## Brief
Repeat the lines below exactly as written, please, from the line with "(** ** The container *)" to the line with "Definition with_chown (p", both lines included, and no others.

(Information supplied begins)

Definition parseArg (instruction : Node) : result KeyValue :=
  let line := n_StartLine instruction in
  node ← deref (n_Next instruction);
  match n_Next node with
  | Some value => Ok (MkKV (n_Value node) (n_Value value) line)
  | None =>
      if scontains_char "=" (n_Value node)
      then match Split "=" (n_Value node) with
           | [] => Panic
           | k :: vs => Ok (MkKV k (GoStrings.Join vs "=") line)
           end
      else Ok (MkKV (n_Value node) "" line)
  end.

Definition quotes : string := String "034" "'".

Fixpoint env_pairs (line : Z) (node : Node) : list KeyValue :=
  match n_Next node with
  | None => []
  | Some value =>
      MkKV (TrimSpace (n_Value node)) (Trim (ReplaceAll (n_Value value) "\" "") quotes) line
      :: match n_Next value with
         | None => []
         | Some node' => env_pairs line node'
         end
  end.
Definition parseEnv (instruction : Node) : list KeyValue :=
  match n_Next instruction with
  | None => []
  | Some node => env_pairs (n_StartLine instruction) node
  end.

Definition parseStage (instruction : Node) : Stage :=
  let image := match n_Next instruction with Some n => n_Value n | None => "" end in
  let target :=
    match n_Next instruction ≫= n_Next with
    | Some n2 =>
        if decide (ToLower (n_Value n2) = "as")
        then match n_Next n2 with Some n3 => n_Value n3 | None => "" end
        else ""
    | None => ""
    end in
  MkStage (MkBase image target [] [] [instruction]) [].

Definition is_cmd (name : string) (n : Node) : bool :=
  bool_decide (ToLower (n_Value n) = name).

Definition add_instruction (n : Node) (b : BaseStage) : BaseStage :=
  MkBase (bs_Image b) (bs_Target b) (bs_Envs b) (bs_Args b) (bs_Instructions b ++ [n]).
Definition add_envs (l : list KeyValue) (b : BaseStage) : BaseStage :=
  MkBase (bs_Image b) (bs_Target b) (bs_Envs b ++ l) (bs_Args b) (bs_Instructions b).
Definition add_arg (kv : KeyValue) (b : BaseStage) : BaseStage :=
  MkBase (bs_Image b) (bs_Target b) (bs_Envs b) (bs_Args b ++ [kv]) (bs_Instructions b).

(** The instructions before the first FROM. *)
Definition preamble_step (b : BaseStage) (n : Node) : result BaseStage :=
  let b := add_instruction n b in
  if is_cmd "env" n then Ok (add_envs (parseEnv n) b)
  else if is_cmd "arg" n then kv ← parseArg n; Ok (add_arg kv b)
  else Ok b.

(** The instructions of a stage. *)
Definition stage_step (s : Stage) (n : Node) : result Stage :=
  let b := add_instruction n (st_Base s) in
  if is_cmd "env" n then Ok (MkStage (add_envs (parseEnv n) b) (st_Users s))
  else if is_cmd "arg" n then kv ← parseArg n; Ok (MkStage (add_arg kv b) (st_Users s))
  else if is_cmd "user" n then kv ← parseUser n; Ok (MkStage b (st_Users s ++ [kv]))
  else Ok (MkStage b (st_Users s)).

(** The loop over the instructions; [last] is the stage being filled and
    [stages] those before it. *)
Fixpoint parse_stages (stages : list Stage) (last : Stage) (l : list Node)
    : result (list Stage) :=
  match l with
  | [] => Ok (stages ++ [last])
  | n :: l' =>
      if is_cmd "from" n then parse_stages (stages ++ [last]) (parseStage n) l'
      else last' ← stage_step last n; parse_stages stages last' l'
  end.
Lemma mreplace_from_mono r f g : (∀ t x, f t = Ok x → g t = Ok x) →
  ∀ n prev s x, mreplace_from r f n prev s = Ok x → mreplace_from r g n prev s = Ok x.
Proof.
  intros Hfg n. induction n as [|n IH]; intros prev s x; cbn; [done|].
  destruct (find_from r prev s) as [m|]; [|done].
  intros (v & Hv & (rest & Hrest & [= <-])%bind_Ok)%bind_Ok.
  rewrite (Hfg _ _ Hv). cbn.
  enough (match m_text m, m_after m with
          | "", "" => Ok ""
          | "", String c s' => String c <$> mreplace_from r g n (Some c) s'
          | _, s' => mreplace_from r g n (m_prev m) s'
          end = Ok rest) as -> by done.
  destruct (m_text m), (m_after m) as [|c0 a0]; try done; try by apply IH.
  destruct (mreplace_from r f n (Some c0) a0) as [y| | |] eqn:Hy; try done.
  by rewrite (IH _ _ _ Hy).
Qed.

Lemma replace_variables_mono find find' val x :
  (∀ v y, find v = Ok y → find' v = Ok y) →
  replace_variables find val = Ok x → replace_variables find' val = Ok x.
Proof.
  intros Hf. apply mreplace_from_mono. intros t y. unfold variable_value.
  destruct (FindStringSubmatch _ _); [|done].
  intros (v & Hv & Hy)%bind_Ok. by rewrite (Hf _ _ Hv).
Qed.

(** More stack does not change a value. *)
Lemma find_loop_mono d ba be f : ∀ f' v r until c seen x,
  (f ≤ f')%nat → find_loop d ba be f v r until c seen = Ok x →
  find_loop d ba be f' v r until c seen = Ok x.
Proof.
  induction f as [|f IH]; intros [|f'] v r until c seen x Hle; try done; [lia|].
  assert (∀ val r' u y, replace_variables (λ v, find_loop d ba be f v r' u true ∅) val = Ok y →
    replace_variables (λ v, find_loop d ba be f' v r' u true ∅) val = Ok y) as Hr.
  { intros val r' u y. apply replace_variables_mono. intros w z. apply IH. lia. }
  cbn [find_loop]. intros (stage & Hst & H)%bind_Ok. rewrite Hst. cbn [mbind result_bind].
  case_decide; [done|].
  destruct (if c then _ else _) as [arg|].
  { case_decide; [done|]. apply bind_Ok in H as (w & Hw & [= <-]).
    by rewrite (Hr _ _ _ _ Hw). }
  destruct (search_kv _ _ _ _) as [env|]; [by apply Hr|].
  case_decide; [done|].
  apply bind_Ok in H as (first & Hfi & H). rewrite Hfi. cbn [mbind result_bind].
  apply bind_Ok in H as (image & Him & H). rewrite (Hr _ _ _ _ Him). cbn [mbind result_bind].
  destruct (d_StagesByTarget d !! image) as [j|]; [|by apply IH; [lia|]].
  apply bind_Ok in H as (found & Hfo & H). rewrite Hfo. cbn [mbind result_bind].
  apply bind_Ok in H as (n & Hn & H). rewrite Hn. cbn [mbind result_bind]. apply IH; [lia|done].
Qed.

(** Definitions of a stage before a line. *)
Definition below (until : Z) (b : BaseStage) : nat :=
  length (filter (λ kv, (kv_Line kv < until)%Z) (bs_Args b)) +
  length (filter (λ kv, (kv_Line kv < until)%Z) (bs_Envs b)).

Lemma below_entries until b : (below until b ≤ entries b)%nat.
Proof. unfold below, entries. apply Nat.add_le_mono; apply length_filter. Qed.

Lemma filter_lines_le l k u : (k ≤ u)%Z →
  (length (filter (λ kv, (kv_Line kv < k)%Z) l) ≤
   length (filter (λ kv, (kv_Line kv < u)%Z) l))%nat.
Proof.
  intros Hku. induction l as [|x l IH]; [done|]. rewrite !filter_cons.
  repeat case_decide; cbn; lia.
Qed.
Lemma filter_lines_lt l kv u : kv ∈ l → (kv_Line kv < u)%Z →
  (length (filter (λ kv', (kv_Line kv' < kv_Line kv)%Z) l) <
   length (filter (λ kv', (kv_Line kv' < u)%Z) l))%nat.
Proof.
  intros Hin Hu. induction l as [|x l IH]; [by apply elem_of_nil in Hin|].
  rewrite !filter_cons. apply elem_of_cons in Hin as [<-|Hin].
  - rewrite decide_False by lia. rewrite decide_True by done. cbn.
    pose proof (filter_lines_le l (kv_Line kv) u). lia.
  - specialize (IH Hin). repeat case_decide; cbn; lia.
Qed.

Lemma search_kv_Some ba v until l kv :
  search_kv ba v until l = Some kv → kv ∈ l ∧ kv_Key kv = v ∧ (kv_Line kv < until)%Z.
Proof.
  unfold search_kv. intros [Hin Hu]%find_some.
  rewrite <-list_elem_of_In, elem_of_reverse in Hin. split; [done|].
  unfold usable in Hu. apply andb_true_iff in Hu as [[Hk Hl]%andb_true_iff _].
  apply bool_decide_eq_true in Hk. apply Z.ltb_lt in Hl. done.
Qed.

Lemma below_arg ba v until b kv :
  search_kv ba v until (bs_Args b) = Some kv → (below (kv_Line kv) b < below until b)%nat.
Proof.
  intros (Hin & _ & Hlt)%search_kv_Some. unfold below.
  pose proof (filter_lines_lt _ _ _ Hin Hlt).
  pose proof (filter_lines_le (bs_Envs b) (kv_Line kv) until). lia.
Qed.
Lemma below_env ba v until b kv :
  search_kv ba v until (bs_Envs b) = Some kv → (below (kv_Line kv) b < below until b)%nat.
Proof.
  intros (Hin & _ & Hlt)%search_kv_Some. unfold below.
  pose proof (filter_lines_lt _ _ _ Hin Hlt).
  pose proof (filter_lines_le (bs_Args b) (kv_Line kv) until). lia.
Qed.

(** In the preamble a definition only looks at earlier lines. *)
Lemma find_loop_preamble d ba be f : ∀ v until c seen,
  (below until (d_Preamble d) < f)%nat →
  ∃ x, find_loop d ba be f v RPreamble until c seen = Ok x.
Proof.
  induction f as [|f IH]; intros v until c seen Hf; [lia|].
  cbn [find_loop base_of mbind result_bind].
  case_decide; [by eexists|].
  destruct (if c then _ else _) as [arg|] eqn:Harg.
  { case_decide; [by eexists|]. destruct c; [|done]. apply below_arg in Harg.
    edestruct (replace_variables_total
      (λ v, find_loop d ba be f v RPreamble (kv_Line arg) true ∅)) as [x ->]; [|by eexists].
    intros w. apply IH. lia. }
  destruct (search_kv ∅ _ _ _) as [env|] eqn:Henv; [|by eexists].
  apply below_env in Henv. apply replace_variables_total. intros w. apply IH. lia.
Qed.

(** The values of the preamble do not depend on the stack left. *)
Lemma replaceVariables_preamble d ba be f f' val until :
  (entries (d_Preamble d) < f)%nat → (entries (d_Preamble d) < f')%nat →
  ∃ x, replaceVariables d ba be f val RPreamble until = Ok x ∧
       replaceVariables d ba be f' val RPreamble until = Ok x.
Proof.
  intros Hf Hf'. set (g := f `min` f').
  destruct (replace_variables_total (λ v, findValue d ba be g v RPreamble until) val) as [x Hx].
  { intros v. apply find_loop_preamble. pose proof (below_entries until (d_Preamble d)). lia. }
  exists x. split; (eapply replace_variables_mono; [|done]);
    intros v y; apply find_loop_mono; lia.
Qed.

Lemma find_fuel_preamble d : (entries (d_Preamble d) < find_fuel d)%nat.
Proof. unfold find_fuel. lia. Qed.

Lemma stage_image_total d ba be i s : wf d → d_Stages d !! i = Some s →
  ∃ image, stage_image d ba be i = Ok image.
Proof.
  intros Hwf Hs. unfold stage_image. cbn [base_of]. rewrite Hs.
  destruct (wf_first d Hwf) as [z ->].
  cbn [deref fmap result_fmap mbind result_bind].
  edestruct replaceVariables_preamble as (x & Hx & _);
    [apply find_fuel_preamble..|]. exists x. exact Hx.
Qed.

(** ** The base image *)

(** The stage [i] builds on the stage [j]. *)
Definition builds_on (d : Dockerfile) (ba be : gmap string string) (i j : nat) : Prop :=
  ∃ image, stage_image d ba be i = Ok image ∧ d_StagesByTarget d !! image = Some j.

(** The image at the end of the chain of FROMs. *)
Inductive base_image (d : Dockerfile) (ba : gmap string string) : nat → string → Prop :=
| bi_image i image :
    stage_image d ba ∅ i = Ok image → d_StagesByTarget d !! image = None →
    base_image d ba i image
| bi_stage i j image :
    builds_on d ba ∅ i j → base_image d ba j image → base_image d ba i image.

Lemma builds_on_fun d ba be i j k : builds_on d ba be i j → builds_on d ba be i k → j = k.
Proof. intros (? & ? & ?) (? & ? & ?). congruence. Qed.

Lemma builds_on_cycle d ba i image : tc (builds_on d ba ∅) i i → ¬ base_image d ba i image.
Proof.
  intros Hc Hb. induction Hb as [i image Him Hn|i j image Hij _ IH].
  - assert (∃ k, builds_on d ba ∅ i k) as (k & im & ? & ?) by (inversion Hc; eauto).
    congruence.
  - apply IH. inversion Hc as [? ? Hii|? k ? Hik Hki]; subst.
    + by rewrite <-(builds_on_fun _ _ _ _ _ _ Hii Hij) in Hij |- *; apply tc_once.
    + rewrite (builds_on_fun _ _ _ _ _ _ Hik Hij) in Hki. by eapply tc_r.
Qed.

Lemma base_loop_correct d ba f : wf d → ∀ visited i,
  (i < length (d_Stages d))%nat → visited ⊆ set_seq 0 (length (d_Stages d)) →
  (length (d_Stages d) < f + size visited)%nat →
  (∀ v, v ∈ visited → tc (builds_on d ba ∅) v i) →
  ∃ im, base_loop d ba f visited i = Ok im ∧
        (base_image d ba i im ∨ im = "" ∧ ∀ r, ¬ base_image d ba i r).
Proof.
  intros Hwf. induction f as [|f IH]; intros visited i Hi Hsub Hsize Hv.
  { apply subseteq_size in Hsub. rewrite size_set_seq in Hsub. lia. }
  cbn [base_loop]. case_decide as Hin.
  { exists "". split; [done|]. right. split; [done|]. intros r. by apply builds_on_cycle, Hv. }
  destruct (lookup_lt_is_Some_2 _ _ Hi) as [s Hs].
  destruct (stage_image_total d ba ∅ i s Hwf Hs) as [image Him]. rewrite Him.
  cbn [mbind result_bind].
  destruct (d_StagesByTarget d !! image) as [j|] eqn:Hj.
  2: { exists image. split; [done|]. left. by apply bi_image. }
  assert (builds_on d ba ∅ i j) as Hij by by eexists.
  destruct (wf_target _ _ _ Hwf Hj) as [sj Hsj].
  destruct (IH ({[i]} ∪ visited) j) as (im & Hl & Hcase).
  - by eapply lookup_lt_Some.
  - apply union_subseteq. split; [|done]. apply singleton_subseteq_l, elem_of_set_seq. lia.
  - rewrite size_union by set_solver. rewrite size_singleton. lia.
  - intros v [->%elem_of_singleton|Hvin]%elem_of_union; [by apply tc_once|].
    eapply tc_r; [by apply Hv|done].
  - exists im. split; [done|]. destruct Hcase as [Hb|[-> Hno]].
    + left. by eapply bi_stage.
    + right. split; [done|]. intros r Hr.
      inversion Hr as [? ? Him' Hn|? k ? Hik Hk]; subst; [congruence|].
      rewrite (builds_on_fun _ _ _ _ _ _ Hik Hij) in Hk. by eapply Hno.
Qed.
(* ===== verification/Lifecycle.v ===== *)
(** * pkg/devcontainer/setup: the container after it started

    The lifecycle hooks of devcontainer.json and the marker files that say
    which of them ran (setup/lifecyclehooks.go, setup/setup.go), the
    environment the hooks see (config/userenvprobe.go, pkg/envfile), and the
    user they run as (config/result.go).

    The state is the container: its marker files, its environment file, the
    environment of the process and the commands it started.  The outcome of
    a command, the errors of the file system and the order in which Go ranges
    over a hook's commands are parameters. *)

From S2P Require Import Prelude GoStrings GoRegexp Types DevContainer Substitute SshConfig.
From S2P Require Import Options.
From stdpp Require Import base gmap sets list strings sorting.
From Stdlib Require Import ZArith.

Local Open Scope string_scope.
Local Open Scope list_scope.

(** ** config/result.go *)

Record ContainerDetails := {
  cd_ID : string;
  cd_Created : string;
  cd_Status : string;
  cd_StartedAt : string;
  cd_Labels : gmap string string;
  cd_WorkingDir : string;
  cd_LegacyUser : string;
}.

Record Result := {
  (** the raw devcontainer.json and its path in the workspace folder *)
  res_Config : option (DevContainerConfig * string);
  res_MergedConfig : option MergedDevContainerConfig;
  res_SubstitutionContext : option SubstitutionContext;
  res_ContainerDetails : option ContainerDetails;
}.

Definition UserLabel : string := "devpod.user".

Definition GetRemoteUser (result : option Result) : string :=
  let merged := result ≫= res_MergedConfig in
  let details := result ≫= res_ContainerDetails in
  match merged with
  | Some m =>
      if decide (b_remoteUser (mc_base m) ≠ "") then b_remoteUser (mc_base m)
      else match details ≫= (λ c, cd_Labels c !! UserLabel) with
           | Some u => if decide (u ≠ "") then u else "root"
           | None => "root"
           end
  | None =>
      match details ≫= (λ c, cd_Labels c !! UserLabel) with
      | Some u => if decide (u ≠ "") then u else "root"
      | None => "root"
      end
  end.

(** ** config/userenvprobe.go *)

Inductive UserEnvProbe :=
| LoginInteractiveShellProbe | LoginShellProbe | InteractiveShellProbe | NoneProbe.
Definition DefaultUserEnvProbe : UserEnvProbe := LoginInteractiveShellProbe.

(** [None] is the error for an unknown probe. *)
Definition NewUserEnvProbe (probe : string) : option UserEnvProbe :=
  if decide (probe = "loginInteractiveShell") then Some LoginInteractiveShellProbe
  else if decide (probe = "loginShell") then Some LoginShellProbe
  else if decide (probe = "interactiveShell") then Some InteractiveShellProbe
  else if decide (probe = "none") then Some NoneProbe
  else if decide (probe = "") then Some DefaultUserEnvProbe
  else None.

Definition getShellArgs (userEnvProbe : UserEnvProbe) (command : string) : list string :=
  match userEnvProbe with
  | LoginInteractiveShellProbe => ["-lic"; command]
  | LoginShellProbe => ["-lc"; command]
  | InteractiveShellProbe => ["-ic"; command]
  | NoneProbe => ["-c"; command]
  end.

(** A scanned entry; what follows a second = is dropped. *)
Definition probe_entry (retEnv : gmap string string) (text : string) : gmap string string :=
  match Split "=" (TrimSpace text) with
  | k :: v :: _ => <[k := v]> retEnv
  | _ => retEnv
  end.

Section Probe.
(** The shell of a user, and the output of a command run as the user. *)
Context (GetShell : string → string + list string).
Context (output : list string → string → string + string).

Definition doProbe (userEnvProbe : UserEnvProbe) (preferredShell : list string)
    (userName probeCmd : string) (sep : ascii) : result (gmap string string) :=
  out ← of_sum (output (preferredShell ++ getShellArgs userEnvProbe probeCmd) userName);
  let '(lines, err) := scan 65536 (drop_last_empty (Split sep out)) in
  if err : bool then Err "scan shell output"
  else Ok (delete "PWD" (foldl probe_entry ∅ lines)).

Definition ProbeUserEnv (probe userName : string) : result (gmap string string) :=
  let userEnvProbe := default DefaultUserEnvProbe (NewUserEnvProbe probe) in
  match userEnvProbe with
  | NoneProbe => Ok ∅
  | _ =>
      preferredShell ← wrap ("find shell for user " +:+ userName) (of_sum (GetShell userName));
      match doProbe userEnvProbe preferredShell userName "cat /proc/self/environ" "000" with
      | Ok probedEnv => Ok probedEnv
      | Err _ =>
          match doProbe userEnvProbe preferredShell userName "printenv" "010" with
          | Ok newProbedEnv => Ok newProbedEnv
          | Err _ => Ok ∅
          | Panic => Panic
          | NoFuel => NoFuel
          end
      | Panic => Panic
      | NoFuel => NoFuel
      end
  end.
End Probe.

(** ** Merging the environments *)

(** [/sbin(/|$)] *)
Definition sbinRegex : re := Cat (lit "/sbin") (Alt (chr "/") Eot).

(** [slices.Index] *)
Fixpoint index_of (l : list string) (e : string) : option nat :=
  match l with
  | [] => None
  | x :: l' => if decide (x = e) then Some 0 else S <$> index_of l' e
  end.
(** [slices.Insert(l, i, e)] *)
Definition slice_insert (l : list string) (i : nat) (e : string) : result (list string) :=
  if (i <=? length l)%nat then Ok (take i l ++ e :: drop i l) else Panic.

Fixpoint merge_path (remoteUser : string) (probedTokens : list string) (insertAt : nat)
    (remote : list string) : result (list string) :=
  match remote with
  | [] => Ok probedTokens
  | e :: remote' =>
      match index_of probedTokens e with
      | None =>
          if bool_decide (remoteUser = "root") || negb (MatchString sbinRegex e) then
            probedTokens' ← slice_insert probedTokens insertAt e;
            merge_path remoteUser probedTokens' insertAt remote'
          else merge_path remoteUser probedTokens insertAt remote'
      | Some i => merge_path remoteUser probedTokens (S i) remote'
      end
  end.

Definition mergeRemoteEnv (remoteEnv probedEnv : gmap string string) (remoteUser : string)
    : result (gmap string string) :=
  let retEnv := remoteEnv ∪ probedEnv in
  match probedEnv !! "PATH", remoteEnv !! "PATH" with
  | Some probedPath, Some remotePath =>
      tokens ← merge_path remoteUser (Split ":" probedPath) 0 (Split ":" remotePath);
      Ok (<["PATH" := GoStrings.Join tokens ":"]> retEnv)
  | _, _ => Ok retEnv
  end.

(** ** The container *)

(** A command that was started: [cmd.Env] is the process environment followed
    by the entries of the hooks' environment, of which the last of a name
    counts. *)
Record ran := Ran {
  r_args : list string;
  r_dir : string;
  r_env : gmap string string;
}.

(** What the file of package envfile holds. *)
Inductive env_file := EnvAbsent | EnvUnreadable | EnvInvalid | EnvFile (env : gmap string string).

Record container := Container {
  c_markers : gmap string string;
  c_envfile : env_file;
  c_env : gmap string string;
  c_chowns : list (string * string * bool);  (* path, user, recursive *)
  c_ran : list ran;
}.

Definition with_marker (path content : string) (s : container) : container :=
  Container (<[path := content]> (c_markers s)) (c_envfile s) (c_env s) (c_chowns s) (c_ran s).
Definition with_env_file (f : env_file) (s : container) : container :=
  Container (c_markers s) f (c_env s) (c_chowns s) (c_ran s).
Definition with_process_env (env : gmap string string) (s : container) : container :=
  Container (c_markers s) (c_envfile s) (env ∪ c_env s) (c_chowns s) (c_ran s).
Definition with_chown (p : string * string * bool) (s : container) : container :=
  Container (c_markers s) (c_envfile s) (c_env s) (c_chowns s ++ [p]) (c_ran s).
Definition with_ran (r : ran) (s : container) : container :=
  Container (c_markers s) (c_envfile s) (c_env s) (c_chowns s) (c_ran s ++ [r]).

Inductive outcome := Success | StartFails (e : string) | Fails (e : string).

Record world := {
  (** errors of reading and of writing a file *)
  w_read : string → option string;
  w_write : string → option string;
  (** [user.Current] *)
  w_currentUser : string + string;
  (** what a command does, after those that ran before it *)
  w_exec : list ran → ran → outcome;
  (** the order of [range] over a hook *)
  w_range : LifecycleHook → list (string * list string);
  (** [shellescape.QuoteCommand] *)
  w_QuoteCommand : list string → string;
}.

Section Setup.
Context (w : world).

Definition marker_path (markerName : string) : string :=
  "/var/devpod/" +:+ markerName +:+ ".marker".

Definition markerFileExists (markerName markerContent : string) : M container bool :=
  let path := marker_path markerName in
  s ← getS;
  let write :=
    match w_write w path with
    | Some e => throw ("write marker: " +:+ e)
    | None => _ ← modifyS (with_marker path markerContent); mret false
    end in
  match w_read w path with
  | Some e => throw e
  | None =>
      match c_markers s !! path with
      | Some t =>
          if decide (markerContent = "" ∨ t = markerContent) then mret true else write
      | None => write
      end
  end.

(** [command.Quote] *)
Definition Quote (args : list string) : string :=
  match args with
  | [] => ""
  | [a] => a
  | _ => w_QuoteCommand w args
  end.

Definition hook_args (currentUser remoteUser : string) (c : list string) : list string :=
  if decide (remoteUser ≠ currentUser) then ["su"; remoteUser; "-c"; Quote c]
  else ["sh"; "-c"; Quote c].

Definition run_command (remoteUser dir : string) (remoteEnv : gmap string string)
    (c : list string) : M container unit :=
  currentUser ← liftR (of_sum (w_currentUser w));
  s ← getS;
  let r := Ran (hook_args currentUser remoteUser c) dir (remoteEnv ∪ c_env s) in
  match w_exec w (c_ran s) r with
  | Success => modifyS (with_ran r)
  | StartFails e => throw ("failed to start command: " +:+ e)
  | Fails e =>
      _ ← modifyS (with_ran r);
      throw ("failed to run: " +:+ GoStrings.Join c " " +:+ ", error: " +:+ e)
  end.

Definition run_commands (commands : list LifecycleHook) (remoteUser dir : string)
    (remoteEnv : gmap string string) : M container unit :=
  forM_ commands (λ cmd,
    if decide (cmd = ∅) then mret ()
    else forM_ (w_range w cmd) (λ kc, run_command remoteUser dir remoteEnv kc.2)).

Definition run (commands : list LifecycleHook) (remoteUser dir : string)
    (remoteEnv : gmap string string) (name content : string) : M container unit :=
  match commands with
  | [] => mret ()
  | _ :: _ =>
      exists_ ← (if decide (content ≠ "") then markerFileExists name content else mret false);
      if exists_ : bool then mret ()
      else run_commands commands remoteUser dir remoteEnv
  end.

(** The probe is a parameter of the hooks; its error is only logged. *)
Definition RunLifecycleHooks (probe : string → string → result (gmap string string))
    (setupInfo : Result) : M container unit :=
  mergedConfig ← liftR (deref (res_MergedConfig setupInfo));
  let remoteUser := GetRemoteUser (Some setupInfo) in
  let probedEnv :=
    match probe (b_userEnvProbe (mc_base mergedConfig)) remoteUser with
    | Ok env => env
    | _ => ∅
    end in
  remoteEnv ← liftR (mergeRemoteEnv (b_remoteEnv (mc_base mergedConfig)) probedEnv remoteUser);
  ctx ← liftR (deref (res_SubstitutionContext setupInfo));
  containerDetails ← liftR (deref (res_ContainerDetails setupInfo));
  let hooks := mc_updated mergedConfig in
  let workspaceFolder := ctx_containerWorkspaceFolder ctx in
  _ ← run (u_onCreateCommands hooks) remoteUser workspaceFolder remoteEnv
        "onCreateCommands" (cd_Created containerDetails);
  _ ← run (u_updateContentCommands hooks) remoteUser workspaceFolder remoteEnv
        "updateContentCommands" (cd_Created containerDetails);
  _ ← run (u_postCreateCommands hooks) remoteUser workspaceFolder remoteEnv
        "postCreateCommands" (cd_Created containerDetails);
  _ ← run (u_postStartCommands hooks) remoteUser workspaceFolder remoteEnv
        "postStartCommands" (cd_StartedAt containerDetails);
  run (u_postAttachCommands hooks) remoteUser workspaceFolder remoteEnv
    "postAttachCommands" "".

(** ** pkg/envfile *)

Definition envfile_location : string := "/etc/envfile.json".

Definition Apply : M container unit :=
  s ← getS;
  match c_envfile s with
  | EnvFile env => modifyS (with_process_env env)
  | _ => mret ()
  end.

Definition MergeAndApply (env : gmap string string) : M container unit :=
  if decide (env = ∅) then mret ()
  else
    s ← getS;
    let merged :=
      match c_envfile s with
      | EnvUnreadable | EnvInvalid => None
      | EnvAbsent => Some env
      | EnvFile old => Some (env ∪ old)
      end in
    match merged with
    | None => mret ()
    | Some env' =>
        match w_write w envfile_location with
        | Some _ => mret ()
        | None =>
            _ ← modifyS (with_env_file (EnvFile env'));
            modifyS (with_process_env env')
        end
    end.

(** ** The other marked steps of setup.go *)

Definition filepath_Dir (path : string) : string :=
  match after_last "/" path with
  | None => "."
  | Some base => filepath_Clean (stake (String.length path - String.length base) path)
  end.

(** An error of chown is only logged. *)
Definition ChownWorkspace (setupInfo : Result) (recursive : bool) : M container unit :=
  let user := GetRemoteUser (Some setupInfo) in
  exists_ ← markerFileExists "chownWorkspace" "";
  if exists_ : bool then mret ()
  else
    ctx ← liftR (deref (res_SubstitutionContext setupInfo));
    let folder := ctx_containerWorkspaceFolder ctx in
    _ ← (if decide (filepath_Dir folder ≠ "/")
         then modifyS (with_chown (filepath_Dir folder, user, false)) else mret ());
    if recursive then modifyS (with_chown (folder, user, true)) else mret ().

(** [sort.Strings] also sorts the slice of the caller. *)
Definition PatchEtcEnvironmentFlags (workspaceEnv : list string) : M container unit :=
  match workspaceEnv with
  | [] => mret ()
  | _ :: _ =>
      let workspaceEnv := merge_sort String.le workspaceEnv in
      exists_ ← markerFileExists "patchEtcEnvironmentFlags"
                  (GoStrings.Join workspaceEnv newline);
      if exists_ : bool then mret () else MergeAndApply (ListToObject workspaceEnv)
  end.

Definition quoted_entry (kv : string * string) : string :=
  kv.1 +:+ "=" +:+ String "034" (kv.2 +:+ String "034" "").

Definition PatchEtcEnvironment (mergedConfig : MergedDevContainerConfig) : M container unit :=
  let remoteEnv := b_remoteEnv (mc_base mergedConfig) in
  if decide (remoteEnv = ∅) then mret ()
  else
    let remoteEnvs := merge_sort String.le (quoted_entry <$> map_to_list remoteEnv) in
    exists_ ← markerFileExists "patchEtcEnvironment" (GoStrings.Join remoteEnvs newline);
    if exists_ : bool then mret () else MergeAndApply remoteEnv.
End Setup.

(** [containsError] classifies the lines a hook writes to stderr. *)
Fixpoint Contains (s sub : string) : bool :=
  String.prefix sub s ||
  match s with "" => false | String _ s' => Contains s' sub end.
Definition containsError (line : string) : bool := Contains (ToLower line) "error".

(Information supplied ends)

## Task answer
(** ** The container *)

(** A command that was started: [cmd.Env] is the process environment followed
    by the entries of the hooks' environment, of which the last of a name
    counts. *)
Record ran := Ran {
  r_args : list string;
  r_dir : string;
  r_env : gmap string string;
}.

(** What the file of package envfile holds. *)
Inductive env_file := EnvAbsent | EnvUnreadable | EnvInvalid | EnvFile (env : gmap string string).

Record container := Container {
  c_markers : gmap string string;
  c_envfile : env_file;
  c_env : gmap string string;
  c_chowns : list (string * string * bool);  (* path, user, recursive *)
  c_ran : list ran;
}.

Definition with_marker (path content : string) (s : container) : container :=
  Container (<[path := content]> (c_markers s)) (c_envfile s) (c_env s) (c_chowns s) (c_ran s).
Definition with_env_file (f : env_file) (s : container) : container :=
  Container (c_markers s) f (c_env s) (c_chowns s) (c_ran s).
Definition with_process_env (env : gmap string string) (s : container) : container :=
  Container (c_markers s) (c_envfile s) (env ∪ c_env s) (c_chowns s) (c_ran s).
Definition with_chown (p : string * string * bool) (s : container) : container :=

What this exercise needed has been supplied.